(** * Gallifrey: error taxonomy, normalizers, validators and the error hooks

    A shallow embedding of
      - [src/types/api.ts]          (module [Api]),
      - [src/types/validation.ts]   (module [Validation]),
      - [src/utils/errorHandler.ts] (module [ErrorHandler]),
      - [src/hooks/useErrorHandler.ts] (module [Hooks]),
    preceded by the small part of the JavaScript runtime these files use
    (module [Js]): string primitives, number formatting and regular
    expressions.

    Conventions.
      - A JavaScript string is a [string]; every [ascii] stands for one
        UTF-16 code unit below 256, so [String.length] is [.length].
      - A JavaScript number that the code only stores, compares or prints
        is an integer of [Z].
      - The clock read by [new Date()] is an explicit argument [now].
      - The constructor [URL] of the host platform is an explicit
        argument [url_parses].
      - An optional parameter or property is an [option]; [None] is the
        argument left out or the property absent.
      - Code that can throw returns a [Completion]; state is passed
        explicitly, and stays as written when a call throws.

    The definitions come first, file by file; the facts follow, with one
    theorem per checked property, named after it. *)

From Stdlib Require Import ZArith List Bool Ascii String DecimalString Lia.
Import ListNotations.

Local Open Scope string_scope.

(* ================================================================== *)
(** * The JavaScript primitives used by the sources                    *)
(* ================================================================== *)

Module Js.

(** ** Strings *)

(** [hay.includes(needle)] *)
Fixpoint includes (hay needle : string) : bool :=
  String.prefix needle hay ||
  match hay with
  | EmptyString => false
  | String _ rest => includes rest needle
  end.

(** [xs.includes(x)] on an array of strings *)
Definition array_includes (xs : list string) (x : string) : bool :=
  existsb (String.eqb x) xs.

(** [xs.join(sep)] *)
Fixpoint join (sep : string) (xs : list string) : string :=
  match xs with
  | [] => EmptyString
  | [x] => x
  | x :: rest => x ++ sep ++ join sep rest
  end.

(** WhiteSpace and LineTerminator code units below 256: TAB, LF, VT, FF,
    CR, SP and NBSP.  [trim] and the class [\s] use the same set. *)
Definition is_white_space (c : ascii) : bool :=
  let n := nat_of_ascii c in
  ((9 <=? n)%nat && (n <=? 13)%nat) || (n =? 32)%nat || (n =? 160)%nat.

Fixpoint trimStart (s : string) : string :=
  match s with
  | EmptyString => EmptyString
  | String c rest => if is_white_space c then trimStart rest else s
  end.

Fixpoint trimEnd (s : string) : string :=
  match s with
  | EmptyString => EmptyString
  | String c rest =>
      match trimEnd rest with
      | EmptyString => if is_white_space c then EmptyString
                       else String c EmptyString
      | kept => String c kept
      end
  end.

(** [s.trim()] *)
Definition trim (s : string) : string := trimEnd (trimStart s).

(** [!s] for a string [s]: only the empty string is falsy. *)
Definition falsy_string (s : string) : bool :=
  match s with
  | EmptyString => true
  | String _ _ => false
  end.

(** ** Numbers *)

(** [String(n)] and template interpolation of an integer. *)
Definition number_to_string (n : Z) : string :=
  NilZero.string_of_int (Z.to_int n).

(** [(bytes / (1024 * 1024)).toFixed(2)] for a non-negative integer
    [bytes].  The quotient by a power of two is exact in binary floating
    point, and [toFixed(2)] picks the integer number of hundredths
    closest to it, the larger one on a tie. *)
Definition megabytes_toFixed2 (bytes : Z) : string :=
  let hundredths := ((200 * bytes + 1048576) / 2097152)%Z in
  let whole := (hundredths / 100)%Z in
  let frac := (hundredths mod 100)%Z in
  number_to_string whole ++ "." ++
  number_to_string (frac / 10)%Z ++ number_to_string (frac mod 10)%Z.

(** ** Regular expressions *)

(** The fragment of the regular-expression syntax the sources use:
    character classes, concatenation and [+], plus what derivatives
    need. *)
Inductive regex : Type :=
| Never : regex
| Eps : regex
| Cls (p : ascii -> bool) : regex
| Cat (r1 r2 : regex) : regex
| Alt (r1 r2 : regex) : regex
| Star (r : regex) : regex.

(** [r+] *)
Definition Plus (r : regex) : regex := Cat r (Star r).

Fixpoint nullable (r : regex) : bool :=
  match r with
  | Never => false
  | Eps => true
  | Cls _ => false
  | Cat r1 r2 => nullable r1 && nullable r2
  | Alt r1 r2 => nullable r1 || nullable r2
  | Star _ => true
  end.

Fixpoint deriv (c : ascii) (r : regex) : regex :=
  match r with
  | Never => Never
  | Eps => Never
  | Cls p => if p c then Eps else Never
  | Cat r1 r2 =>
      if nullable r1 then Alt (Cat (deriv c r1) r2) (deriv c r2)
      else Cat (deriv c r1) r2
  | Alt r1 r2 => Alt (deriv c r1) (deriv c r2)
  | Star r1 => Cat (deriv c r1) (Star r1)
  end.

(** The whole of [s] is a word of [r]. *)
Fixpoint matches (r : regex) (s : string) : bool :=
  match s with
  | EmptyString => nullable r
  | String c rest => matches (deriv c r) rest
  end.

(** A regular-expression literal without flags: a body, anchored by [^]
    and [$] or not.  Without the [m] flag, [$] is the end of the input. *)
Record RegExp : Type := mkRegExp {
  anchor_start : bool;
  body : regex;
  anchor_end : bool
}.

Definition any_char : regex := Cls (fun _ => true).

(** [re.test(s)] (no [g] flag, so no state is kept between calls). *)
Definition test (re : RegExp) (s : string) : bool :=
  let before := if anchor_start re then Eps else Star any_char in
  let after := if anchor_end re then Eps else Star any_char in
  matches (Cat before (Cat (body re) after)) s.

(** Character classes. *)
Definition in_range (lo hi : ascii) (c : ascii) : bool :=
  (nat_of_ascii lo <=? nat_of_ascii c)%nat &&
  (nat_of_ascii c <=? nat_of_ascii hi)%nat.

Definition one_of (chars : string) (c : ascii) : bool :=
  existsb (Ascii.eqb c) (list_ascii_of_string chars).

(** [\d] *)
Definition digit (c : ascii) : bool := in_range "0" "9" c.

(** The words of a regular expression, against which [matches] is
    checked below. *)
Inductive words : regex -> string -> Prop :=
| words_Eps : words Eps EmptyString
| words_Cls (p : ascii -> bool) (c : ascii) :
    p c = true -> words (Cls p) (String c EmptyString)
| words_Cat (r1 r2 : regex) (s1 s2 : string) :
    words r1 s1 -> words r2 s2 -> words (Cat r1 r2) (s1 ++ s2)
| words_Alt_l (r1 r2 : regex) (s : string) :
    words r1 s -> words (Alt r1 r2) s
| words_Alt_r (r1 r2 : regex) (s : string) :
    words r2 s -> words (Alt r1 r2) s
| words_Star_nil (r : regex) : words (Star r) EmptyString
| words_Star_more (r : regex) (s1 s2 : string) :
    words r s1 -> words (Star r) s2 -> words (Star r) (s1 ++ s2).

(** Every code unit of [s] satisfies [p]. *)
Fixpoint every (p : ascii -> bool) (s : string) : bool :=
  match s with
  | EmptyString => true
  | String c rest => p c && every p rest
  end.

(** Some code unit of [s] satisfies [p]. *)
Fixpoint some (p : ascii -> bool) (s : string) : bool :=
  match s with
  | EmptyString => false
  | String c rest => p c || some p rest
  end.

(** [r{n}] *)
Fixpoint Times (n : nat) (r : regex) : regex :=
  match n with
  | O => Eps
  | S m => Cat r (Times m r)
  end.

(** [r?] *)
Definition Opt (r : regex) : regex := Alt r Eps.

(** The canonical form that the [i] flag compares (without the [u]
    flag): the upper-case code unit.  Below 256, the letters [a]-[z] and
    the accented letters 224-254 other than the division sign 247 have
    one; the upper-case forms of the remaining code units lie outside
    the range or are longer than one unit, which leaves them as they
    are. *)
Definition canonicalize (c : ascii) : ascii :=
  let n := nat_of_ascii c in
  if ((97 <=? n)%nat && (n <=? 122)%nat) ||
     ((224 <=? n)%nat && (n <=? 254)%nat && negb (n =? 247)%nat)
  then ascii_of_nat (n - 32)
  else c.

(** The 256 code units of the model. *)
Definition code_units : list ascii := List.map ascii_of_nat (List.seq 0 256).

(** A character class under the [i] flag: [c] belongs to it when some
    member of the class has the canonical form of [c]. *)
Definition ignore_case (p : ascii -> bool) (c : ascii) : bool :=
  existsb (fun m => p m && Ascii.eqb (canonicalize m) (canonicalize c))
    code_units.

(** [x.toFixed(2)] for [x = bytes / (1024 * 1024)] and any integer
    [bytes]: a negative [x] is printed as a minus sign followed by the
    digits of its absolute value. *)
Definition signed_megabytes_toFixed2 (bytes : Z) : string :=
  if (bytes <? 0)%Z then "-" ++ megabytes_toFixed2 (- bytes)
  else megabytes_toFixed2 bytes.

End Js.

(* ================================================================== *)
(** * src/types/api.ts                                                 *)
(* ================================================================== *)

Module Api.

(** [enum ErrorCode]: a string enum, every member's value is its name. *)
Inductive ErrorCode : Type :=
| NETWORK_ERROR | TIMEOUT_ERROR | CONNECTION_ERROR
| UNAUTHORIZED | FORBIDDEN | SESSION_EXPIRED | INVALID_CREDENTIALS
| VALIDATION_ERROR | INVALID_INPUT | MISSING_REQUIRED_FIELD
| MEDIA_UPLOAD_FAILED | MEDIA_TOO_LARGE | INVALID_MEDIA_TYPE
| MEDIA_PROCESSING_FAILED
| DATABASE_ERROR | RECORD_NOT_FOUND | DUPLICATE_RECORD
| RATE_LIMIT_EXCEEDED | CONTENT_MODERATION_FAILED | ALREADY_REACTED
| UNKNOWN_ERROR | SERVER_ERROR.

Definition ErrorCode_value (c : ErrorCode) : string :=
  match c with
  | NETWORK_ERROR => "NETWORK_ERROR"
  | TIMEOUT_ERROR => "TIMEOUT_ERROR"
  | CONNECTION_ERROR => "CONNECTION_ERROR"
  | UNAUTHORIZED => "UNAUTHORIZED"
  | FORBIDDEN => "FORBIDDEN"
  | SESSION_EXPIRED => "SESSION_EXPIRED"
  | INVALID_CREDENTIALS => "INVALID_CREDENTIALS"
  | VALIDATION_ERROR => "VALIDATION_ERROR"
  | INVALID_INPUT => "INVALID_INPUT"
  | MISSING_REQUIRED_FIELD => "MISSING_REQUIRED_FIELD"
  | MEDIA_UPLOAD_FAILED => "MEDIA_UPLOAD_FAILED"
  | MEDIA_TOO_LARGE => "MEDIA_TOO_LARGE"
  | INVALID_MEDIA_TYPE => "INVALID_MEDIA_TYPE"
  | MEDIA_PROCESSING_FAILED => "MEDIA_PROCESSING_FAILED"
  | DATABASE_ERROR => "DATABASE_ERROR"
  | RECORD_NOT_FOUND => "RECORD_NOT_FOUND"
  | DUPLICATE_RECORD => "DUPLICATE_RECORD"
  | RATE_LIMIT_EXCEEDED => "RATE_LIMIT_EXCEEDED"
  | CONTENT_MODERATION_FAILED => "CONTENT_MODERATION_FAILED"
  | ALREADY_REACTED => "ALREADY_REACTED"
  | UNKNOWN_ERROR => "UNKNOWN_ERROR"
  | SERVER_ERROR => "SERVER_ERROR"
  end.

▶ _EXERCISE AIM_
Return only the lines of the records in which the string "ErrorCode" appears.

▶ _SOLUTION_
(** [enum ErrorCode]: a string enum, every member's value is its name. *)
Inductive ErrorCode : Type :=
Definition ErrorCode_value (c : ErrorCode) : string :=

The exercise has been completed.